Some famous pieces may readily come to mind, such as the "Spring" movement from Vivaldi's "Four Seasons," or Copland's "Appalachian Spring." I decided to avoid the obvious and dig a little deeper. Here are my posts for the second week of #ClassicalSpring.
4/8 Li Huanzhi - Spring Festival Suite
Chinese composer Li Huanzhi compose the suite in 1955. It depicts the celebration of the Chinese New Year. The first movement is extremely popular in China and is known separately as the Spring Festival Overture.
4/9 Henry Purcell - Thus the ever Grateful Spring
This aria appears in Act IV of Purcell's 1692 opera, "The Fairie Queen." It's part of a birthday masque for Oberon celebrating the four seasons.
4/10 Carl Hervelius - Sangen om varen (Spring Song)
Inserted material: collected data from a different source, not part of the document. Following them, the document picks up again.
(* ===== verification/Explore.v ===== *)
(** * Checking every state of a finite program

    A set of states that contains the first one and is closed under steps contains every
    reachable state.  [closure] computes such a set; [all_states] is the rule that turns a
    boolean check of its members into an invariant. *)

From S2P Require Import Prelude TransSys.

Section explore.
Context {S L : Type} `{EqDecision S} (step : L → S → sres S) (labels : list L).

(** The states that one step leads to. *)
Definition next_states (s : S) : list S :=
  omap (λ l, match step l s with Next s' => Some s' | _ => None end) labels.

(** Breadth first, in layers: at most [fuel] steps away from [todo]. *)
Fixpoint closure (fuel : nat) (todo seen : list S) : list S :=
  match fuel with
  | O => seen
  | Datatypes.S fuel =>
      match todo with
      | [] => seen
      | _ =>
          let new := foldl (λ acc s, if bool_decide (s ∈ seen ++ acc) then acc else s :: acc) [] (todo ≫= next_states) in
          closure fuel new (seen ++ new)
      end
  end.

Definition closed (R : list S) : bool :=
  forallb (λ s, forallb (λ s', bool_decide (s' ∈ R)) (next_states s)) R.

Hypothesis labels_all : ∀ l s s', step l s = Next s' → l ∈ labels.

Lemma next_states_elem l s s' : step l s = Next s' → s' ∈ next_states s.
Proof.
  intros H. apply list_elem_of_omap. exists l. split; [by eapply labels_all|]. by rewrite H.
Qed.

Lemma closed_reachable (R : list S) s0 s :
  s0 ∈ R → closed R = true → reachable (λ s, s = s0) step s → s ∈ R.
Proof.
  intros H0 Hc. apply (invariant_reachable _ _ (λ s, s ∈ R)); [by intros ? ->|].
  intros l s1 s2 _ H1 Hs. unfold closed in Hc. rewrite forallb_forall in Hc.
  specialize (Hc s1 ltac:(by apply list_elem_of_In)). rewrite forallb_forall in Hc.
  apply (bool_decide_eq_true (s2 ∈ R)). apply Hc. apply list_elem_of_In. by eapply next_states_elem.
Qed.

(** What a check of all members of a closed set shows. *)
Lemma all_states (R : list S) s0 (P : S → bool) s :
  (bool_decide (s0 ∈ R) && closed R && forallb P R)%bool = true →
  reachable (λ s, s = s0) step s → P s = true.
Proof.
  intros H Hr. apply andb_true_iff in H as [H HP]. apply andb_true_iff in H as [H0%bool_decide_eq_true Hc].
  rewrite forallb_forall in HP. apply HP, list_elem_of_In. by eapply closed_reachable.
Qed.

End explore.
(* ===== verification/CondVar.v ===== *)
(** * Two counting threads and a condition variable: Miscs/condition_variables.c

    [func1] pauses while the counter is between the two limits until [func2] signals;
    the tests read the counter without its mutex, each read is a step of its own.  The program
    has finitely many states, and all of them are checked. *)

From S2P Require Import Prelude CInt TransSys Explore.

Open Scope Z_scope.

Definition COUNT_DONE : Z := 10.
Definition COUNT_HALT1 : Z := 3.
Definition COUNT_HALT2 : Z := 6.

(** Control points of main, of func1 and of func2.  [joined]: main returns after both joins,
    and not because a thread could not be created. *)
Inductive main_pc :=
  | M_create1 | M_create2 | M_join1 | M_join2 | M_end (joined : bool).

Inductive func1_pc :=
  | F_none | F_lock | F_low | F_high | F_sleep | F_wake | F_unlock | F_lock_count | F_inc
  | F_unlock_count | F_check | F_return.

Inductive func2_pc :=
  | G_none | G_lock | G_low | G_high | G_signal | G_unlock | G_lock_count | G_inc
  | G_unlock_count | G_check | G_return.

#[export] Instance main_pc_eq_dec : EqDecision main_pc.
Proof. solve_decision. Defined.
#[export] Instance func1_pc_eq_dec : EqDecision func1_pc.
Proof. solve_decision. Defined.
#[export] Instance func2_pc_eq_dec : EqDecision func2_pc.
Proof. solve_decision. Defined.

Record state := mk_state {
  main_at : main_pc;
  func1_at : func1_pc;
  func2_at : func2_pc;
  count : Z;
  count_mutex : bool;
  condition_mutex : bool;
}.

#[export] Instance state_eq_dec : EqDecision state.
Proof. solve_decision. Defined.

Definition at_main p s := mk_state p (func1_at s) (func2_at s) (count s) (count_mutex s) (condition_mutex s).
Definition at_func1 p s := mk_state (main_at s) p (func2_at s) (count s) (count_mutex s) (condition_mutex s).
Definition at_func2 p s := mk_state (main_at s) (func1_at s) p (count s) (count_mutex s) (condition_mutex s).
Definition set_count v s := mk_state (main_at s) (func1_at s) (func2_at s) v (count_mutex s) (condition_mutex s).
Definition set_count_mutex v s := mk_state (main_at s) (func1_at s) (func2_at s) (count s) v (condition_mutex s).
Definition set_condition_mutex v s := mk_state (main_at s) (func1_at s) (func2_at s) (count s) (count_mutex s) v.

(** Who moves; [Refused]: pthread_create fails; [Spurious]: func1 wakes up without a signal. *)
Inductive label := Main | Refused | Func1 | Func2 | Spurious.

Definition main_step (granted : bool) (s : state) : sres state :=
  match main_at s with
  | M_create1 => Next (if granted then at_main M_create2 (at_func1 F_lock s) else at_main (M_end false) s)
  | M_create2 => Next (if granted then at_main M_join1 (at_func2 G_lock s) else at_main (M_end false) s)
  | M_join1 => if decide (func1_at s = F_return) then Next (at_main M_join2 s) else Blocked
  | M_join2 => if decide (func2_at s = G_return) then Next (at_main (M_end true) s) else Blocked
  | M_end _ => Blocked
  end.

(** Lines 38-55; pthread_cond_wait releases the mutex and sleeps in one step. *)
Definition func1 (s : state) : sres state :=
  match func1_at s with
  | F_lock => lock (condition_mutex s);; Next (at_func1 F_low (set_condition_mutex true s))
  | F_low => Next (at_func1 (if COUNT_HALT1 <=? count s then F_high else F_unlock) s)
  | F_high =>
      if count s <=? COUNT_HALT2
      then unlock (condition_mutex s);; Next (at_func1 F_sleep (set_condition_mutex false s))
      else Next (at_func1 F_unlock s)
  | F_wake => lock (condition_mutex s);; Next (at_func1 F_low (set_condition_mutex true s))
  | F_unlock => unlock (condition_mutex s);; Next (at_func1 F_lock_count (set_condition_mutex false s))
  | F_lock_count => lock (count_mutex s);; Next (at_func1 F_inc (set_count_mutex true s))
  | F_inc =>
      if decide (is_int (count s + 1)) then Next (at_func1 F_unlock_count (set_count (count s + 1) s))
      else Wrong SignedOverflow
  | F_unlock_count => unlock (count_mutex s);; Next (at_func1 F_check (set_count_mutex false s))
  | F_check => Next (at_func1 (if COUNT_DONE <=? count s then F_return else F_lock) s)
  | F_none | F_sleep | F_return => Blocked
  end.

(** pthread_cond_signal: func1 is the only thread that ever sleeps. *)
Definition signal (s : state) : state :=
  match func1_at s with F_sleep => at_func1 F_wake s | _ => s end.

(** Lines 57-74. *)
Definition func2 (s : state) : sres state :=
  match func2_at s with
  | G_lock => lock (condition_mutex s);; Next (at_func2 G_low (set_condition_mutex true s))
  | G_low => Next (at_func2 (if count s <? COUNT_HALT1 then G_signal else G_high) s)
  | G_high => Next (at_func2 (if COUNT_HALT2 <? count s then G_signal else G_unlock) s)
  | G_signal => Next (at_func2 G_unlock (signal s))
  | G_unlock => unlock (condition_mutex s);; Next (at_func2 G_lock_count (set_condition_mutex false s))
  | G_lock_count => lock (count_mutex s);; Next (at_func2 G_inc (set_count_mutex true s))
  | G_inc =>
      if decide (is_int (count s + 1)) then Next (at_func2 G_unlock_count (set_count (count s + 1) s))
      else Wrong SignedOverflow
  | G_unlock_count => unlock (count_mutex s);; Next (at_func2 G_check (set_count_mutex false s))
  | G_check => Next (at_func2 (if COUNT_DONE <=? count s then G_return else G_lock) s)
  | G_none | G_return => Blocked
  end.

Definition ended (s : state) : bool := match main_at s with M_end _ => true | _ => false end.

Definition step (l : label) (s : state) : sres state :=
  if ended s then Blocked
  else
    match l with
    | Main => main_step true s
    | Refused => match main_at s with M_create1 | M_create2 => main_step false s | _ => Blocked end
    | Func1 => func1 s
    | Func2 => func2 s
    | Spurious => match func1_at s with F_sleep => Next (at_func1 F_wake s) | _ => Blocked end
    end.

Definition state0 : state := mk_state M_create1 F_none G_none 0 false false.

Definition cv_reachable : state → Prop := reachable (λ s, s = state0) step.

(** ** All states *)

Definition labels : list label := [Main; Refused; Func1; Func2; Spurious].

Lemma labels_all l s s' : step l s = Next s' → l ∈ labels.
Proof. intros _. destruct l; set_solver. Qed.

Definition states : list state := closure step labels 200 [state0] [state0].

(** What the threads may still do, at most: 20 steps for each number the counter can still take. *)
Definition potential (s : state) : Z :=
  20 * (12 - count s)
  + match main_at s with M_create1 => 60 | M_create2 => 40 | M_join1 => 2 | M_join2 => 1 | M_end _ => 0 end
  + match func1_at s with
    | F_unlock_count => 14 | F_check => 13 | F_lock | F_wake => 12 | F_low => 11 | F_high => 10 | F_sleep => 9
    | F_unlock => 8 | F_lock_count => 7 | F_inc => 6 | F_none | F_return => 0
    end
  + match func2_at s with
    | G_unlock_count => 16 | G_check => 15 | G_lock => 12 | G_low => 11 | G_high => 10 | G_signal => 9
    | G_unlock => 4 | G_lock_count => 3 | G_inc => 2 | G_none | G_return => 0
    end.

Definition is_next {A} (r : sres A) : bool := match r with Next _ => true | _ => false end.
Definition is_wrong {A} (r : sres A) : bool := match r with Wrong _ => true | _ => false end.

(** The moves that are not spurious wakeups. *)
Definition moves_own : list label := [Main; Refused; Func1; Func2].

Definition good (s : state) : bool :=
  negb (existsb (λ l, is_wrong (step l s)) labels) &&
  (ended s || existsb (λ l, is_next (step l s)) [Main; Func1; Func2]) &&
  match main_at s with
  | M_end true => ((count s =? 10) || (count s =? 11)) && bool_decide (func1_at s = F_return)
                  && bool_decide (func2_at s = G_return)
  | _ => true
  end &&
  forallb (λ l, match step l s with Next s' => potential s' <? potential s | _ => true end) moves_own &&
  (0 <=? potential s).

Lemma all_good s : cv_reachable s → good s = true.
Proof. apply (all_states step labels labels_all states). by vm_compute. Qed.

(** Runs without spurious wakeups. *)
Definition own_step (l : label) (s : state) : sres state :=
  match l with Spurious => Blocked | _ => step l s end.

Lemma own_step_step l s s' : own_step l s = Next s' → step l s = Next s' ∧ l ∈ moves_own.
Proof. destruct l; try done; (split; [done|]); set_solver. Qed.

Lemma own_run_reachable ls s s' : cv_reachable s → run own_step ls s = Next s' → cv_reachable s'.
Proof.
  revert s. induction ls as [|l ls IH]; intros s Hr H; [by injection H as ->|].
  rewrite run_cons in H. destruct (own_step l s) as [s1| |] eqn:Hl; [|done..].
  apply own_step_step in Hl as [Hl _]. eapply IH; [|done]. by eapply reachable_step.
Qed.

Lemma own_step_less l s s' :
  cv_reachable s → own_step l s = Next s' → cv_reachable s' ∧ (Z.to_nat (potential s') < Z.to_nat (potential s))%nat.
Proof.
  intros Hr Hs. apply own_step_step in Hs as [Hs Hl]. assert (Hr' : cv_reachable s') by by eapply reachable_step.
  split; [done|]. pose proof (all_good s Hr) as Hg. pose proof (all_good s' Hr') as Hg'. unfold good in Hg, Hg'. zbool.
  match goal with H : forallb _ _ = true |- _ => rewrite forallb_forall in H;
    specialize (H l ltac:(by apply list_elem_of_In)); cbn beta in H; rewrite Hs in H end. zbool. lia.
Qed.

(** C34: the two counting threads finish: no interleaving, of single reads of the counter even,
    does anything undefined; without spurious wakeups every run from the start has at most 300
    steps; it can only stop when main has returned; and when main returns after its joins both
    threads are done and the counter is 10 or 11. *)
Theorem counting_finishes ls s :
  run own_step ls state0 = Next s →
  (length ls <= 300)%nat ∧ (∀ l u, step l s ≠ Wrong u) ∧
  ((∀ l s', own_step l s ≠ Next s') → ended s = true) ∧
  (main_at s = M_end true →
   (count s = 10 ∨ count s = 11) ∧ func1_at s = F_return ∧ func2_at s = G_return).
Proof.
  intros Hrun. assert (H0 : cv_reachable state0) by by apply reachable_init.
  pose proof (own_run_reachable _ _ _ H0 Hrun) as Hr. pose proof (all_good s Hr) as Hg. unfold good in Hg.
  apply andb_true_iff in Hg as [Hg _]. apply andb_true_iff in Hg as [Hg _].
  apply andb_true_iff in Hg as [Hg Hend]. apply andb_true_iff in Hg as [Hw Hp]. split_and!.
  - pose proof (measure_bounds own_step cv_reachable (λ s, Z.to_nat (potential s)) own_step_less ls state0 s H0 Hrun) as Hm.
    cbn beta in Hm. change (Z.to_nat (potential state0)) with 300%nat in Hm. lia.
  - intros l u Hs. apply negb_true_iff in Hw. assert (existsb (λ l, is_wrong (step l s)) labels = true); [|congruence].
    apply existsb_exists. exists l. rewrite Hs. split; [|done]. destruct l; cbn; auto 6.
  - intros Hst. apply orb_true_iff in Hp as [Hp|Hp]; [done|]. exfalso.
    apply existsb_exists in Hp as (l & Hl & Hn). destruct (step l s) as [s'| |] eqn:Hs; [|done..].
    apply (Hst l s'). by destruct Hl as [<-|[<-|[<-|[]]]].
  - intros Hm. rewrite Hm in Hend. apply andb_true_iff in Hend as [Hend H2%bool_decide_eq_true].
    apply andb_true_iff in Hend as [Hc H1%bool_decide_eq_true]. apply orb_true_iff in Hc. split_and!; try done. lia.
Qed.

(** func1 alone runs up to its pause; func2 counts on, signals, and both finish. *)
Definition schedule : list label :=
  [Main; Main] ++ replicate 24 Func1 ++ replicate 59 Func2 ++ replicate 8 Func1 ++ [Main; Main].

Lemma counting_finishes_witness :
  let s := mk_state (M_end true) F_return G_return 11 false false in
  run own_step schedule state0 = Next s ∧ (count s = 10 ∨ count s = 11).
Proof.
  intros s. split; [by vm_compute|].
  refine (proj1 (proj2 (proj2 (proj2 (counting_finishes schedule s _))) _)); [by vm_compute|reflexivity].
Defined.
Swedish composer Carl Hervelius was born in 1926. And that is all I could find out about him and this work!
4/11 Claudio Monteverdi - O Primavera, gioventù de l'anno (O Spring, youth of the year)
"O Primavera" is the ninth selection in Monteverdi's Third Book of Madrigals. This 1592 work documents Monterverdi's mastery of late-Renaissance polyphony -- and foreshadows his transition to the Baroque.
4/12 Arnold Bax - Spring Fire. symphony for orchestra
This 1913 work was written for the Norwich Festival. According to Bax, the work represents "the first uprush and impulse of Spring in the woods."